Of course, once the browser can display the mappings it can offer a more sophisticated way to disable them. For example, checkboxes for each key so you can keep the ones you like but get rid of the stupid ones.
It's not that simple- the onkeypress event fires every time a key is pressed. What the function handler actually does is non-deterministic. The web app would have to somehow declare its keyboard shortcuts.
Unfortunately the way this works in the DOM makes that undecidable. An arbitrary piece of JS code from the web page gets invoked for every keystroke, if the page code has added a handler for key events. If it has not called cancelDefault() on the event object by the time it returns, the browser takes the default action. The question of whether or not user JS code will invoke cancelDefault() for a given event is equivalent to the halting problem.
Classic example is Tab ordering. When I hit Tab, I should reach the most prominent and useful field immediately (almost always a big fat search field). But too often, my first Tab lands me somewhere useless, and if I'm really unlucky it even scrolls me all the way to the bottom of the page to reveal a stupid field in a signup form from an ad or something. 5 or 6 Tabs later I may eventually reach the Search field that was in the top-left corner of the page.
For those of us who breeze through signup forms with Olympic speed, it's sort of like Garfield getting out of bed and stepping on to a cold floor.
So it's not exactly the same issue as the Chrome thing: the user assumes this is a text field that implements the standard shortcut, while in reality the text field doesn't answer and the call is redirected to the main iTunes interface.
Glad to see I'm not the only one this has been bugging.
(I tried to do this in conkeror to override Github's retarded keybinding for "l", but I failed.

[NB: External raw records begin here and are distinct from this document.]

(** X7: in the range scan a bound reference name is resolved and the head
    is not asked; a name that does not resolve makes [Filter] return
    "failed to resolve" with the name, without the cause; with no name bound
    the head is asked, and its failure is returned wrapped.  Either failure
    leaves the repository and the revision name in the cursor and nothing
    else. *)
Theorem X7_start_point (bd : bound) (cur : gitLogCursor) (p : string)
    (r : Repository) :
  hash bd = "" ->
  repo_path W bd = Ok p ->
  Locator_Open W p = Ok r ->
  (refName bd <> "" ->
   Forall (fun ev => match ev with EvHead => False | _ => True end)
     (snd (Filter_bound W bd cur)) /\
   forall e,
     ResolveRevision W r (refName bd) = Err e ->
     Filter_bound W bd cur =
     (Failed (Errorf "failed to resolve %q" [refName bd]),
      with_rev (refName bd) (with_repo r cur),
      open_events bd p ++ [EvResolveRevision (refName bd)])) /\
  (refName bd = "" ->
   Forall (fun ev => match ev with
                     | EvResolveRevision _ => False
                     | _ => True
                     end) (snd (Filter_bound W bd cur)) /\
   forall e,
     Head W r = Err e ->
     Filter_bound W bd cur =
     (Failed (Wrapf e "failed to resolve head" []),
      with_rev (refName bd) (with_repo r cur),
      open_events bd p ++ [EvHead])).
Proof.
  intros Hh Hp Hr.
  assert (Hevents : forall (P : event -> Prop),
             P EvGetDefaultRepo -> (forall q, P (EvOpen q)) ->
             P (start_event bd) -> P (EvGetBool "skipMailmap") ->
             (forall ev, mailmap_event ev = true -> P ev) ->
             (forall l v, P (EvTimeParse l v)) ->
             (forall o, P (EvLog o)) -> P EvIterNext ->
             Forall P (snd (Filter_bound W bd cur))).
  { intros P Hd Ho Hs Hg Hm Ht Hl Hn.
    assert (Htame : tame P (fun _ => True) (Filter_bound W bd)).
    { unfold Filter_bound. rewrite Hh. cbn [String.eqb negb].
      eapply tame_bind; [apply tame_open_repo; assumption |].
      intros pr _. eapply (tame_bind _ (fun _ => True)).
      - unfold resolve_from, start_event in *.
        eapply (tame_bind _ (fun _ => True)); [apply tame_modify |].
        intros _ _. destruct (String.eqb (refName bd) ""); cbn [negb];
          (eapply tame_weaken; [apply tame_try_wrap; exact Hs | auto]).
      - intros from _.
        eapply tame_bind; [apply tame_load_mailmap; assumption |].
        intros _ _.
        eapply tame_bind; [apply tame_parse_bound; apply Ht |].
        intros since_t _.
        eapply tame_bind; [apply tame_parse_bound; apply Ht |].
        intros until_t _. apply tame_log_commits; [apply Hl | exact Hn]. }
    apply Htame. }
  split; intros Href.
  - split.
    + apply Hevents; try (intros; exact I).
      * unfold start_event. apply String.eqb_neq in Href. rewrite Href. exact I.
      * intros ev Hev. destruct ev; try discriminate; exact I.
    + intros e He. apply String.eqb_neq in Href.
      unfold Filter_bound.
      rewrite (bind_run _ _ _ _ _ _ (open_repo_run W bd cur p r Hp Hr)).
      cbn [snd]. rewrite Hh. cbn [String.eqb negb].
      unfold resolve_from, try_wrap, call, emit, modify, ret, fail, bind.
      rewrite Href. cbn [negb]. rewrite He. cbn.
      unfold open_events. rewrite <- app_assoc. reflexivity.
  - split.
    + apply Hevents; try (intros; exact I).
      * unfold start_event. rewrite Href. exact I.
      * intros ev Hev. destruct ev; try discriminate; exact I.
    + intros e He. unfold Filter_bound.
      rewrite (bind_run _ _ _ _ _ _ (open_repo_run W bd cur p r Hp Hr)).
      cbn [snd]. rewrite Hh. cbn [String.eqb negb].
      unfold resolve_from, try_wrap, call, emit, modify, ret, fail, bind.
      rewrite Href. cbn [String.eqb negb]. rewrite He. cbn.
      unfold open_events. rewrite <- app_assoc. reflexivity.
Qed.
(** * datsci.eda: column detectors, correlation clusters and table summaries

    A shallow embedding of [datsci/eda.py].  Python values are tagged
    values, floats are extended rationals with a NaN, dictionaries are
    finite maps, sets of column names are finite sets; exceptions and a
    [Queue.put] that never returns are explicit outcomes. *)

From Stdlib Require Import QArith ZArith Lia Lqa Ascii String List.
From stdpp Require Import base option list gmap sets strings relations pretty.

Local Open Scope string_scope.
Local Open Scope list_scope.
Local Open Scope nat_scope.

(** ** Python values *)

Module Py.

(** A Python [float]: NaN, the two infinities, or a finite number.  Finite
    values are rationals; comparison, [min], [max] and [==] are exact on
    floats, so only the results of divisions are idealised. *)
Inductive pyfloat : Type :=
| FNan
| FNegInf
| FPosInf
| FFin (q : Q).

(** [a < b] on floats; every comparison with NaN is false. *)
Definition float_ltb (a b : pyfloat) : bool :=
  match a, b with
  | FNan, _ | _, FNan => false
  | FPosInf, _ => false
  | _, FNegInf => false
  | FNegInf, _ => true
  | FFin _, FPosInf => true
  | FFin p, FFin q => negb (Qle_bool q p)
  end.

(** [a <= b] on floats. *)
Definition float_leb (a b : pyfloat) : bool :=
  match a, b with
  | FNan, _ | _, FNan => false
  | FNegInf, _ => true
  | _, FPosInf => true
  | FPosInf, _ => false
  | FFin _, FNegInf => false
  | FFin p, FFin q => Qle_bool p q
  end.

(** [a >= b] and [a > b]. *)
Definition float_geb (a b : pyfloat) : bool := float_leb b a.
Definition float_gtb (a b : pyfloat) : bool := float_ltb b a.
(** * MarketPulse-AI: the signal generation engine ([signal_engine.py])

    A shallow embedding of [SignalEngine.generate_signal],
    [SignalEngine._calculate_risk], [SignalEngine._calculate_swing_trade_levels]
    and of the module-level [generate_signal] wrapper, followed by the
    properties of the engine that the specification states.  Line numbers
    are those of [signal_engine.py].

    Modelling choices.
    - Python numbers are exact rationals ([Q]).  Rounding, infinities and NaN
      of binary floating point are outside the model; every comparison and
      every branch of the source is kept.
    - A dictionary is a record with one field per key the engine reads.  A
      field is an [entry]: the key is missing, bound to [None], or bound to a
      value.  [dict.get(k)] and [dict.get(k, default)] are [get] and
      [get_default].  Values are taken to have the type the producers of the
      repository give them (number, boolean, string, dictionary) or to be
      [None].
    - Python exceptions are values of an error monad ([result]); reading a
      key of [None], comparing [None] with a number and dividing by zero
      raise, as in Python.
    - Reason strings are built as the f-strings of the source build them;
      [format_f] is the [:.Nf] presentation of a number.
    - [update_rules] and the traceback text of the error dictionary are not
      modelled.

    The second part of the definitions embeds the producers of the engine's
    inputs and its two callers: the sentiment analyzer
    ([sentiment_analyzer.py]), [get_news] ([news_api.py]),
    [get_technical_indicators] ([market_data.py]),
    [get_enhanced_technical_indicators] ([enhanced_indicators.py]),
    [analyze_stock] ([main.py]) and [analyze_stock_web] ([app_enhanced.py]).
    - Requests, the sentiment model and the indicator library are outside
      the code: what they return is an argument of the function that calls
      them (the answer of the news request, the pipeline, the results of the
      fetches, the outputs of the calculators on a price history).
    - Text is ASCII; printing is left out, except where it can raise.
    - A producer returns its own dictionary; the keys of it that the engine
      reads are given by [sentiment_data_of], [news_data_of],
      [technical_data_of] and [enhanced_data_of]. *)

From Stdlib Require Import QArith Qabs ZArith String List Bool Lia Lqa DecimalString.
Import ListNotations.

Local Open Scope Q_scope.
Local Open Scope string_scope.

(** ** Python primitives *)

Module Py.

(** Exceptions the engine can raise, with [str(e)]. *)
Inductive exn : Type :=
| AttributeError (msg : string)
| TypeError (msg : string)
| ZeroDivisionError (msg : string).

Definition str_of_exn (e : exn) : string :=
  match e with
  | AttributeError m => m
  | TypeError m => m
  | ZeroDivisionError m => m
  end.

Inductive result (A : Type) : Type :=
| Ok (a : A)
| Raise (e : exn).

Arguments Ok {A} a.
Arguments Raise {A} e.

Definition bind {A B : Type} (c : result A) (k : A -> result B) : result B :=
  match c with
  | Ok a => k a
  | Raise e => Raise e
  end.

I don't blame Github, though, I blame my shitty user agent.)
In particular, I have always considered backspace in browsers to be a misfeature, which should have been killed in the mosaic era the first time someone who didn't understand "focus" failed a task because of it.
"Consistency is king in UI design" gets mentioned in a lot of books. So do tarot cards. I don't have good experimental apparati for disproving tarot predictions but UI consistency has been judged in the A/B test crucible numerous times and frequently been found wanting.

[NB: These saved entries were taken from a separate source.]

Lemma formatPoDate_Qeq x y : x == y -> formatPoDate (Some x) = formatPoDate (Some y).
Proof.
  intros Hxy. unfold formatPoDate, JSDate.getDate, JSDate.getMonth, JSDate.getFullYear.
  rewrite (Qfloor_comp _ _ Hxy). reflexivity.
Qed.

Lemma formatPoDate_TimeClip_Qeq x y :
  x == y -> formatPoDate (JSDate.TimeClip x) = formatPoDate (JSDate.TimeClip y).
Proof.
  intros Hxy. pose proof (TimeClip_Qeq x y Hxy) as Hc.
  destruct (JSDate.TimeClip x), (JSDate.TimeClip y); try contradiction.
  - apply formatPoDate_Qeq, Hc.
  - reflexivity.
Qed.

End DateValues.

Section PeriodKeys.

Context `{Host}.

Lemma digit_facts c :
  JS.isDigit c = true ->
  JS.isWhiteSpace c = false /\ Ascii.eqb c "." = false /\
  (0 <= Z.of_nat (nat_of_ascii c - 48) <= 9)%Z.
Proof.
  destruct c as [[] [] [] [] [] [] [] []]; vm_compute; intros Hd;
    try discriminate; repeat split; intros; discriminate.
Qed.

Lemma trimStart_digits s : JS.allDigits s = true -> JS.trimStart s = s.
Proof.
  destruct s as [|c s]; simpl; [reflexivity|].
  intros [Hc _]%andb_prop. apply digit_facts in Hc as [-> _]. reflexivity.
Qed.

Lemma trimEnd_digits s : JS.allDigits s = true -> JS.trimEnd s = s.
Proof.
  induction s as [|c s IH]; simpl; [reflexivity|].
  intros [Hc Hs]%andb_prop. rewrite (IH Hs).
  apply digit_facts in Hc as [-> _]. destruct s; reflexivity.
Qed.

Lemma Number_digits s :
  JS.allDigits s = true -> s <> ""%string ->
  Number_ s = Some (inject_Z (JS.digitsValue 0 s)).
Proof.
  intros Hd Hne. unfold Number_, JS.trim.
  rewrite trimStart_digits, trimEnd_digits by assumption.
  apply String.eqb_neq in Hne. rewrite Hne, Hd. reflexivity.
Qed.

(** The shape of a string that the period pattern accepts. *)
Lemma isPeriod_inv s :
  JS.isPeriod s = true ->
  exists w y,
    s = (w ++ "." ++ y)%string /\
    JS.allDigits w = true /\ String.length w = 2%nat /\
    JS.allDigits y = true /\ String.length y = 4%nat /\
    JS.split "." s = [w; y] /\
    periodWeek s = JS.digitsValue 0 w /\ periodYear s = JS.digitsValue 0 y.
Proof.
  destruct s as [|w1 [|w2 [|d [|y1 [|y2 [|y3 [|y4 [|? ?]]]]]]]]; try discriminate.
  unfold JS.isPeriod.
  intros [[[[[[H1 H2]%andb_prop Hd]%andb_prop H3]%andb_prop H4]%andb_prop H5]%andb_prop
            H6]%andb_prop.
  apply Ascii.eqb_eq in Hd. subst d.
  exists (String w1 (String w2 "")), (String y1 (String y2 (String y3 (String y4 "")))).
  pose proof (digit_facts _ H1) as (_ & E1 & _).
  pose proof (digit_facts _ H2) as (_ & E2 & _).
  pose proof (digit_facts _ H3) as (_ & E3 & _).
  pose proof (digit_facts _ H4) as (_ & E4 & _).
  pose proof (digit_facts _ H5) as (_ & E5 & _).
  pose proof (digit_facts _ H6) as (_ & E6 & _).
  repeat split; try reflexivity.
  - simpl. rewrite H1, H2. reflexivity.
  - simpl. rewrite H3, H4, H5, H6. reflexivity.
  - simpl. rewrite E1, E2, E3, E4, E5, E6. reflexivity.
Qed.

Lemma digitsValue_two w :
  JS.allDigits w = true -> String.length w = 2%nat ->
  (0 <= JS.digitsValue 0 w <= 99)%Z.
Proof.
  destruct w as [|a [|b [|? ?]]]; try discriminate. simpl.
  intros [Ha [Hb _]%andb_prop]%andb_prop _.
  apply digit_facts in Ha as (_ & _ & Ha). apply digit_facts in Hb as (_ & _ & Hb). lia.
Qed.

Lemma digitsValue_four y :
  JS.allDigits y = true -> String.length y = 4%nat ->
  (0 <= JS.digitsValue 0 y <= 9999)%Z.
Proof.
  destruct y as [|a [|b [|c [|d [|? ?]]]]]; try discriminate. simpl.
  intros [Ha [Hb [Hc [Hd _]%andb_prop]%andb_prop]%andb_prop]%andb_prop _.
  apply digit_facts in Ha as (_ & _ & Ha). apply digit_facts in Hb as (_ & _ & Hb).
  apply digit_facts in Hc as (_ & _ & Hc). apply digit_facts in Hd as (_ & _ & Hd). lia.
Qed.

Lemma nonempty_of_length (s : string) n : String.length s = S n -> s <> ""%string.
Proof. destruct s; [discriminate | discriminate]. Qed.

(** The fallback date of a period key of a year from 100 on: January 1 of
    the year plus seven days per week. *)
Lemma fallbackDate_period weekStr :
  JS.isPeriod weekStr = true ->
  (100 <= periodYear weekStr)%Z ->
  exists x,
    fallbackDate weekStr = Some x /\
    (x == inject_Z (JSDate.MakeDay (periodYear weekStr) 0 1 + 7 * periodWeek weekStr))%Q.
Proof.
  intros Hp Hy.
  destruct (isPeriod_inv _ Hp) as (w & y & _ & Hw & Lw & Hyd & Ly & Hs & -> & Ey).
  rewrite Ey in *.
  pose proof (digitsValue_two _ Hw Lw) as Bw.
  pose proof (digitsValue_four _ Hyd Ly) as By.
  unfold fallbackDate. rewrite Hs. simpl nth_error. cbv beta iota.
  rewrite (Number_digits w Hw (nonempty_of_length _ _ Lw)).
  rewrite (Number_digits y Hyd (nonempty_of_length _ _ Ly)).
  set (W := JS.digitsValue 0 w) in *. set (Y := JS.digitsValue 0 y) in *.
  unfold JSDate.ofYMD. rewrite (Qtrunc_inject (inject_Z Y) Y) by reflexivity.
  destruct (Z.leb_spec 0 Y) as [_|]; [|lia].
  destruct (Z.leb_spec Y 99) as [|_]; [lia|]. simpl andb. cbv iota.
  rewrite MakeDay_january_first in *.
  pose proof (DayFromYear_bounds Y ltac:(lia)) as Bd.
  rewrite (TimeClip_inject _ (JSDate.DayFromYear Y)) by (try reflexivity; lia).
  unfold JSDate.getDateNumber, numMul, numAdd, JSDate.getDate.
  rewrite Qfloor_Z.
  destruct (setDate_shift (inject_Z (JSDate.DayFromYear Y)) (JSDate.DayFromYear Y)
              (inject_Z (JSDate.DateFromDay (JSDate.DayFromYear Y)) + inject_Z W * 7)%Q
              (7 * W)) as (x' & Hset & Ex').
  - reflexivity.
  - rewrite !inject_Z_plus, !inject_Z_mult. ring.
  - exists x'. rewrite Hset. split; [|exact Ex'].
    apply (TimeClip_inject _ (JSDate.DayFromYear Y + 7 * W)); [lia | exact Ex'].
Qed.

(** C6 (amended): for a period key [WW.YYYY] of a year from 0100 on, a
    positive required quantity, no usable week-plan row and a lead time
    (zero when it is not finite) that is a whole number of days, the
    purchase-order date is January 1 of the year plus 7 days per week minus
    the lead time, formatted as DD-Mon-YY (a date out of the range of [Date]
    being invalid). *)
Theorem po_date_fallback (weekStr : string) (leadTimeDays : number) (requiredQty : Q)
    (weekPlan : option ParsedExcel) (leadDays : Z) :
  JS.isPeriod weekStr = true ->
  (100 <= periodYear weekStr)%Z ->
  (0 < requiredQty)%Q ->
  weekPlanDate weekStr weekPlan = None ->
  (finiteOrZero leadTimeDays == inject_Z leadDays)%Q ->
  calculatePoDate weekStr leadTimeDays (Fin requiredQty) weekPlan =
  formatPoDate
    (JSDate.TimeClip
       (inject_Z (JSDate.MakeDay (periodYear weekStr) 0 1 + 7 * periodWeek weekStr
                  - leadDays))).
Proof.
  intros Hp Hy Hq Hwp Hl.
  destruct (fallbackDate_period weekStr Hp Hy) as (x & Hx & Ex).
  unfold calculatePoDate.
  assert (Hz : leZero (Fin requiredQty) = false) by (apply Qle_bool_false; exact Hq).
  rewrite Hz, Hwp, Hx.
  set (d := (JSDate.MakeDay (periodYear weekStr) 0 1 + 7 * periodWeek weekStr)%Z) in *.
  destruct (setDate_shift x d
              (inject_Z (JSDate.getDate x) - finiteOrZero leadTimeDays)%Q (- leadDays) Ex)
    as (x' & Hset & Ex').
  - unfold JSDate.getDate. rewrite (Qfloor_comp _ _ Ex), Qfloor_Z, Hl.
    rewrite inject_Z_plus, inject_Z_opp. ring.
  - unfold JSDate.getDateNumber, numSub. rewrite Hset.
    apply formatPoDate_TimeClip_Qeq. rewrite Ex'. reflexivity.
Qed.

A close second: Not mapping forward slash for "search in page" in chrome. This is the single most requested feature in chrome that the devs refuse to implement (see issues 90 and 150 on the chromium projects bug tracker).
The search results are a UI widget and it's reasonable and correct for you to navigate between results with the arrow keys once that control is focused. This is similar to something like a file explorer where the arrow keys select between files or folders rather than scrolling the window.
I don't like backspace as back, but it shines like the spacebar in being a big key that does not require a simultaneous key press.